仅供参考:我无法在 Sun 数据库中找到描述此问题的错误,因此如果它是错误,则尚未报告。
示例代码:
Pattern newLinePattern = Pattern.compile("(\\r\\n?|\\n)", Pattern.MULTILINE);
String sourceString = "\r\n\n\r\r\n\n";
Scanner scan = new Scanner(sourceString);
scan.useDelimiter("");
int count = 0;
while (scan.hasNext(newLinePattern)) {
scan.next(newLinePattern);
count++;
}
System.out.println("found "+count+" newlines"); // finds 7 newlines
Matcher match = newLinePattern.matcher(sourceString);
count = 0;
while (match.find()) {
count++;
}
System.out.println("found "+count+" newlines"); // finds 5 newlines
I'm developing a syntax analyzer by hand in Java, and I'd like to use regex's to parse the various token types. The problem is that I'd also like to be able to accurately report the current line number, if the input doesn't conform to the syntax.

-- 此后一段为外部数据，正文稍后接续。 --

(** Steps 3 to 5. *)
Definition resolve_countries (raw : list raw_row) (mapping : list map_row)
  (scores : list score_row) : list merged_row :=
  let country_tokens := build_country_token_table mapping in
  stage_guess country_tokens (stage_manual (stage_direct raw scores)).

(** *** Step 6: country -> region *)

Record region_row : Type := mk_region {
  r_airline : option string;
  r_modernity_index : cell;
  r_country : option string;
  r_country_norm : option string;
  r_region : option string
}.

(** The left merge with [mapping[["country_norm", "region"]]]; the key
    of a mapping row is a string, so a row without a country meets no
    mapping row and keeps a null region.  The merge does not stop the
    script, not even when no row at all has a country. *)
Definition merge_region (mapping : list map_row) (r : merged_row)
  : list region_row :=
  let country_norm :=
    match country r with
    | Some c => Some (normalize_str (Some c))
    | None => None
    end in
  let row reg := {| r_airline := airline r;
                    r_modernity_index := modernity_index r;
                    r_country := country r;
                    r_country_norm := country_norm;
                    r_region := reg |} in
  let hits :=
    match country_norm with
    | Some k => filter (fun m => String.eqb (country_clean m) k) mapping
    | None => []
    end in
  match hits with
  | [] => [row None]
  | _ => map (fun m => row (m_region m)) hits
  end.

(** The rows of the merge. *)
Definition join_region (mapping : list map_row)
  (merged : list merged_row) : list region_row :=
  flat_map (merge_region mapping) merged.

(** release/air14_missing_region.csv *)
Definition missing (merged : list region_row)
  : list (option string * option string) :=
  dedup_by (fun x y => opt_eqb (fst x) (fst y) && opt_eqb (snd x) (snd y))
    []
    (map (fun r => (r_airline r, r_country r))
         (filter (fun r => negb (notna (r_region r))) merged)).

(** Step 7: [dropna(subset=["region", "modernity_index"])] *)
Definition final_filter (merged : list region_row) : list region_row :=
  filter (fun r => notna (r_region r)
                   && negb (isna (r_modernity_index r))) merged.

(** *** Step 8: the aggregation by region *)

Record summary_row : Type := mk_summary {
  region : string;
  n_airlines : nat;
  mean_modernity_index : cell
}.

Definition Qnat (n : nat) : Q := inject_Z (Z.of_nat n).

Fixpoint somes (l : list (option string)) : list string :=
  match l with
  | [] => []
  | Some s :: t => s :: somes t
  | None :: t => somes t
  end.

Definition mean (l : list cell) : cell :=
  div (fold_left add l (Fin 0)) (Fin (Qnat (List.length l))).

(** [summary_basic]: one row per region, the regions in sorted order;
    the ranking column and the final ordering by mean are left out. *)
Definition summary_basic (merged : list region_row) : list summary_row :=
  let regions := sort (unique (somes (map r_region merged))) in
  map (fun reg =>
         let g := filter (fun r => opt_eqb (r_region r) (Some reg))
                         merged in
         {| region := reg;
            n_airlines := List.length (unique (somes (map r_airline g)));
            mean_modernity_index := mean (map r_modernity_index g) |})
      regions.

Long story short, I've run into a problem when I try to actually match a newline with the Scanner class. To be specific, when I try to match a newline with a pattern using the Scanner class, it fails. Almost always. But when I perform the same matching using a Matcher and the same source string, it retrieves the newline exactly as you'd expect it too. Is there a reason for this, that I can't seem to discover, or is this a bug, as I suspect?
FYI: I was unable to find a bug in the Sun database that describes this issue, so if it is a bug, it hasn't been reported.
Example Code:
Pattern newLinePattern = Pattern.compile("(\\r\\n?|\\n)", Pattern.MULTILINE);
String sourceString = "\r\n\n\r\r\n\n";
Scanner scan = new Scanner(sourceString);
scan.useDelimiter("");
int count = 0;
while (scan.hasNext(newLinePattern)) {
scan.next(newLinePattern);
count++;
}
System.out.println("found "+count+" newlines"); // finds 7 newlines
Matcher match = newLinePattern.matcher(sourceString);
count = 0;
while (match.find()) {
count++;
}
System.out.println("found "+count+" newlines"); // finds 5 newlines
如果你对这篇内容有疑问,欢迎到本站社区发帖提问 参与讨论,获取更多帮助,或者扫码二维码加入 Web 技术交流群。
绑定邮箱获取回复消息
由于您还没有绑定你的真实邮箱,如果其他用户或者作者回复了您的评论,将不能在第一时间通知您!
发布评论
评论(4)
您的
useDelimiter()
和next()
组合有问题。useDelimiter("")
将在next()
上返回 1 长度的子字符串,因为空字符串实际上位于每两个字符之间。也就是说,因为
"\r\n".equals("\r" + "" + "\n")
所以"\r\n"
实际上是两个标记,"\r"
和"\n"
,由""
分隔。要获得
Matcher
行为,您需要findWithinHorizon
,它会忽略分隔符。API 链接
findWithinHorizon(Pattern pattern, int Horizon)
<块引用>
尝试查找指定模式的下一个匹配项 [...] 忽略分隔符 [...] 如果未检测到此类模式,则返回
null
[...] 如果 < code>horizon 为 0,则 [...] 此方法继续搜索输入,寻找不受限制的指定模式。相关问题
useDelimiter("")
将标记为 1 长度的子字符串Your
useDelimiter()
andnext()
combo is faulty.useDelimiter("")
will return 1-length substring onnext()
, because an empty string does in fact sit between every two characters.That is, because
"\r\n".equals("\r" + "" + "\n")
so"\r\n"
are in fact two tokens,"\r"
and"\n"
, delimited by""
.To get the
Matcher
-behavior, you needfindWithinHorizon
, which ignores delimiters.API links
findWithinHorizon(Pattern pattern, int horizon)
Related questions
useDelimiter("")
will tokenize into 1-length substrings事实上,这也是双方的预期行为。扫描器主要关心使用分隔符将事物分割成标记。因此,它(惰性地)获取您的 sourceString 并将其视为以下标记集:
\r
、\n
、\n
、\r
、\r
、\n
和\n
。然后,当您调用 hasNext 时,它会检查下一个标记是否与您的模式匹配(这要归功于\r\n?
上的?
)。因此,while 循环迭代 7 个标记中的每一个。另一方面,匹配器将贪婪地匹配正则表达式 - 因此它将按照您的预期将
\r\n
捆绑在一起。强调 Scanner 行为的一种方法是将正则表达式更改为
(\\r\\n|\\n)
。这会导致计数为 0。这是因为扫描器将第一个标记读取为\r
(不是\r\n
),并且然后注意到它与您的模式不匹配,因此当您调用hasNext
时返回 false。(简短版本:扫描器在使用标记模式之前使用您的分隔符进行标记,匹配器不执行任何形式的标记)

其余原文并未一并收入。